Again, as our Market Trend Indicator is now firmly showing a downtrend condition, we sold all of of the individual stock holdings as they breached our support levels and are left with a 10% position in the Russell2000 Index ETF, 5% SPDR Utilities ETF and 5% Peru Market ETF. A Call option on Silver (SLV) was added at near the close as there was supportive buying at the that we have been tracking. (October $37 Call)
Below are the levels that have been working well for Silver.
Chart 1 shows the two layers of Fibonacci Retracements that are providing a high confidence level for trade setups. The most significant resistance at the 23.6% level ($43.39) was the one we originally looked to watch in order to initiated a short position this month. We traded in and out until we saw the clear break and then added to the 2X Inverse Silver ETF. There was also evidence that the previous run-up into this range occurred on below average volume, potentially making this a place that would cause a quick turn lower if not surpassed (Chart 3)
The next level of importance was the 38.2% plot (~$40). This was the key to the puzzle. Dropping below this would signify a break of the 50 DMA, a confluence of support by Fibonacci level and a historical reference to previous areas that could not hold support (Chart 2). Notice that once the break started ( helped by a global de-leveraging and the strength of the USD, the lack of volume created a gap plunge.
Chart 3 shows the market maps of volume and price, confirming that a break of the 50 DMA could cause a meltdown.

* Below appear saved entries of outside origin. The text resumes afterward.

(* ===== verification/GasPipeline.v ===== *)
(** * The gas pipeline: gas_snapshot.py feeding the regression gates

    gas_snapshot.py writes [docs/perf/gas_snapshot.json] with a
    [generated_at] stamp and its [functions]; both regression gates
    (ci/compare_gas.py and contracts/compare_gas.py) read it back with
    [json.loads] and compare it with the baselines.  [snapshot_doc] is
    that document as the gates see it.  The theorem composes
    [GasExtract.gas_snapshot_main] with [GasCompare.ci_main] and
    [GasCompare.contracts_main]: a snapshot of zero figures, which is
    what a failed test run leaves, passes both gates on every
    well-formed baseline, since a fall to 0 gas is no regression. *)

From Stdlib Require Import QArith Lqa ZArith List String Bool Lia.
From stdpp Require Import base list strings.
From S2P Require Import Prelude GasCompare GasExtract.
Import ListNotations GasCompare GasExtract.

Module GasPipeline.

Local Open Scope Q_scope.

(** [{'name': f, 'avg_gas': v}] after [json.dumps] and [json.loads]: the
    integer figures become the gates' numbers. *)
Definition snapshot_pairs (functions : list (string * Z)) : list (string * Q) :=
  map (fun fv => (fv.1, inject_Z fv.2)) functions.

(** The written snapshot as the gates load it: no [threshold_percent],
    the [functions] list, and the [generated_at] key. *)
Definition snapshot_doc (functions : list (string * Z)) : gas_doc :=
  mk_gas_doc None (Some (entries (snapshot_pairs functions))) true.

(** ** Lemmas *)

Lemma snapshot_pairs_names functions : map fst (snapshot_pairs functions) = map fst functions.
Proof. unfold snapshot_pairs. rewrite map_map. reflexivity. Qed.

(** A figure of 0 is no regression over a baseline of at least 1 under
    a non-negative threshold: it is a fall of 100 percent. *)
Lemma zero_not_regressed thr sp n a :
  1 <= a -> 0 <= thr -> Forall (fun p => p.2 == 0) sp -> regressed thr sp (n, a) = false.
Proof.
  intros Ha Ht Hz. unfold regressed. simpl.
  destruct (dict_get n sp) as [c |] eqn:Ec; [| reflexivity].
  apply dict_get_in in Ec. rewrite List.Forall_forall in Hz. specialize (Hz _ Ec). simpl in Hz.
  destruct (Qeq_bool a 0); [reflexivity |]. simpl. apply Qlt_bool_false.
  rewrite Hz. assert (E : (0 - a) / a * 100 == -100) by (field; lra). rewrite E. lra.
Qed.

Lemma zero_no_violations thr bp sp :
  (forall n a, In (n, a) bp -> 1 <= a) -> 0 <= thr -> Forall (fun p => p.2 == 0) sp ->
  gas_violations thr bp sp = [].
Proof.
  intros Hb Ht Hz. unfold gas_violations.
  assert (E : List.filter (regressed thr sp) bp = [])
    by (apply list_filter_nil; intros [n a] Hin; apply zero_not_regressed; eauto).
  rewrite E. reflexivity.
Qed.

(** A snapshot whose every figure is 0 and that lists every baseline
    function passes both gates with exit 0, on any baseline of distinct
    functions of at least 1 gas and a non-negative threshold. *)
Lemma zero_snapshot_passes functions b bp :
  Forall (fun fv => fv.2 = 0%Z) functions -> NoDup (map fst functions) ->
  d_functions b = Some (entries bp) -> NoDup (map fst bp) ->
  (forall n a, In (n, a) bp -> In n (map fst functions) /\ 1 <= a) ->
  0 <= default 5 (d_threshold b) ->
  ci_main (Some b) (Some (snapshot_doc functions)) = CiExit 0 [] [] /\
  contracts_main (Some b) (Some (snapshot_doc functions)) = GcExit 0 [].
Proof.
  intros Hz Hnd Hb Hbd Hp Ht.
  set (sp := snapshot_pairs functions).
  assert (Hsd : NoDup (map fst sp)) by (unfold sp; rewrite snapshot_pairs_names; exact Hnd).
  assert (Hzq : Forall (fun p => p.2 == 0) sp).
  { unfold sp, snapshot_pairs. apply Forall_map. eapply Forall_impl; [exact Hz |].
    intros fv E. simpl. rewrite E. reflexivity. }
  assert (Hin : forall n a, In (n, a) bp -> is_Some (dict_get n sp) /\ 1 <= a).
  { intros n a H. destruct (Hp n a H) as [Hn Ha]. split; [| exact Ha].
    destruct (dict_get n sp) eqn:E; [eauto |]. apply dict_get_None in E.
    exfalso. apply E. unfold sp. rewrite snapshot_pairs_names. by apply list_elem_of_In. }
  assert (Hv : gas_violations (default 5 (d_threshold b)) bp sp = [])
    by (apply zero_no_violations; [intros n a H; exact (proj2 (Hin n a H)) | exact Ht | exact Hzq]).
  split.
  - unfold ci_main, doc_truthy. rewrite Hb. cbn [snapshot_doc d_functions d_threshold].
    destruct (d_threshold b); cbn [negb orb];
      rewrite (ci_fold _ (snapshot_doc functions) sp bp [] [] eq_refl (fun n a H => proj1 (Hin n a H)));
      fold sp in Hv; rewrite Hv; reflexivity.
  - unfold contracts_main. rewrite Hb. cbn [snapshot_doc d_functions]. simpl.
    rewrite !build_map_entries by assumption. simpl.
    fold sp. rewrite (contracts_fold _ sp bp [] Hin Ht), Hv. reflexivity.
Qed.

(** ** Theorem *)

(** C29. Composition of gas_snapshot.py with both gates: when the
    contract test run exits non-zero, the snapshot gas_snapshot.py writes
    (0 for both functions) passes ci/compare_gas.py and
    contracts/compare_gas.py with exit 0, on every baseline of distinct
    known functions of at least 1 gas and a non-negative threshold.  Only
    gas_snapshot's own placeholder exit, which [ALLOW_GAS_PLACEHOLDERS]
    turns off, reports the failed run. *)
Theorem failed_run_passes_gates override run allow b bp :
  returncode (run (test_command override)) <> 0%Z ->
  d_functions b = Some (entries bp) -> NoDup (map fst bp) ->
  (forall n a, In (n, a) bp -> In n FUNCTIONS /\ 1 <= a) ->
  0 <= default 5 (d_threshold b) ->
  ci_main (Some b) (Some (snapshot_doc (gas_snapshot_main override run allow).2.1)) = CiExit 0 [] [] /\
  contracts_main (Some b) (Some (snapshot_doc (gas_snapshot_main override run allow).2.1)) = GcExit 0 [].
Proof.
  intros Hc Hb Hbd Hp Ht. rewrite (gas_snapshot_failure_functions override run allow Hc).
  apply (zero_snapshot_passes _ b bp); try assumption.
  - repeat constructor.
  - apply NoDup_ListNoDup. repeat constructor; simpl; intuition discriminate.
Qed.

(** ** Witness: a run that exits with 2 under [ALLOW_GAS_PLACEHOLDERS=1] *)

Definition example_baseline : gas_doc :=
  mk_gas_doc None (Some (entries [("update_prediction", 1200); ("execute_trade", 3400)])) false.

Lemma failed_run_passes_gates_witness :
  (gas_snapshot_main (Some "exit 2") (fun _ => mk_completed 2 six_lines) "1").2.2 = 0%Z /\
  ci_main (Some example_baseline)
    (Some (snapshot_doc (gas_snapshot_main (Some "exit 2") (fun _ => mk_completed 2 six_lines) "1").2.1))
    = CiExit 0 [] [] /\
  contracts_main (Some example_baseline)
    (Some (snapshot_doc (gas_snapshot_main (Some "exit 2") (fun _ => mk_completed 2 six_lines) "1").2.1))
    = GcExit 0 [].
Proof.
  split; [vm_compute; reflexivity |].
  apply (failed_run_passes_gates (Some "exit 2") (fun _ => mk_completed 2 six_lines) "1" example_baseline
           [("update_prediction", 1200); ("execute_trade", 3400)]).
  - discriminate.
  - reflexivity.
  - apply NoDup_ListNoDup. repeat constructor; simpl; intuition discriminate.
  - intros n a [E | [E | []]]; injection E as <- <-;
      (split; [simpl; tauto | unfold Qle; simpl; lia]).
  - unfold Qle. simpl. lia.
Defined.

End GasPipeline.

Now that the price has been supported at the 200 DMA, we have reversed part of the trade to look for a bounce. Overnight the news of a coordinated G-20 initiative to support global economies (and markets) has helped to ease some of the upward move on the USD and support the Euro. Both are keys to the movement of Silver and Gold.

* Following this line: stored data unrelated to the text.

Lemma pushMetric_append (w : Walker) (m : option Metric) :
  pushMetric w m
  = appendMetrics w match m with Some x => [x] | None => [] end.
Proof. destruct m; [reflexivity | symmetry; apply appendMetrics_nil]. Qed.

Lemma processRow_inline (hs row : list string) (w : Walker) (h : string) :
  inlineHeaderOf hs row = Some h ->
  processRow hs w row = setInlineHeader w h.
Proof. unfold processRow. now intros ->. Qed.

Lemma processRow_emit (hs row : list string) (w : Walker) :
  inlineHeaderOf hs row = None ->
  processRow hs w row
  = pushMetric w (extractMetricFromRow row hs (currentCategory w)
                    (effectiveSubcategory w)).
Proof. unfold processRow. now intros ->. Qed.

(** Rows that are no inline headers leave the context alone, and every
    record they push carries the category and the effective subcategory of
    that context. *)
Lemma rows_emit (hs : list string) (rs : list (list string)) :
  Forall (fun r => inlineHeaderOf hs r = None) rs ->
  forall w, exists new,
    fold_left (processRow hs) rs w = appendMetrics w new /\
    Forall (fun m => category m = currentCategory w /\
                     subcategory m = effectiveSubcategory w) new.
Proof.
  induction 1 as [|r rs Hr _ IH]; intros w; simpl.
  - exists []. split; [now rewrite appendMetrics_nil | constructor].
  - rewrite (processRow_emit _ _ _ Hr), pushMetric_append.
    destruct (IH (appendMetrics w
      match extractMetricFromRow r hs (currentCategory w)
              (effectiveSubcategory w) with
      | Some x => [x] | None => [] end)) as (new & Hf & Hn).
    eexists. split.
    + rewrite Hf. apply appendMetrics_app.
    + apply Forall_app. split; [|exact Hn].
      destruct (extractMetricFromRow r hs _ _) as [m|] eqn:E; [|constructor].
      apply extractMetricFromRow_Some in E as (_ & _ & _ & _ & ->).
      constructor; [now split | constructor].
Qed.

Silver is following (inversely) the USD and the Euro…
After the uplifting conviction by the G-20, there was another “on the other hand” moment early Friday.
European Central Bank Governing Council member Klaas Knot sees Greek default as “one of the scenarios”, according to English transcript of an interview provided by Dutch financial daily Het Financieele Dagblad.
- “I‘ve long been convinced that bankruptcy is not necessary”
- Greek developments are “not encouraging”
- “Now less definite in excluding a default bankruptcy than I was a few months ago”
- Knot says wondering “whether the Greeks realize how serious the situation is”
- “There is doubt about the quality of the public sector and if the politicians have enough grip on the country”
No kidding. Europe is not out of the woods yet. Even as the G-20 provides a safety net, investors are in the show-me, not tell-me mode.
The Bear Flag that we had mentioned yesterday is confirming with the move of the S&P 500. Over the weekend, we will explore this in greater detail and provide a price target based on the pattern. Also over the weekend there will be an update on the risk levels associated with the EuroZone Crisis along with the near-term outlook and our planned strategy.
If there was anything good to say about the potential action for the day it would be that there are no economic reports that will be released. At least that relieves one overhang and could provide a quick bounce for markets, assuming that no other monsters come out from under the bed.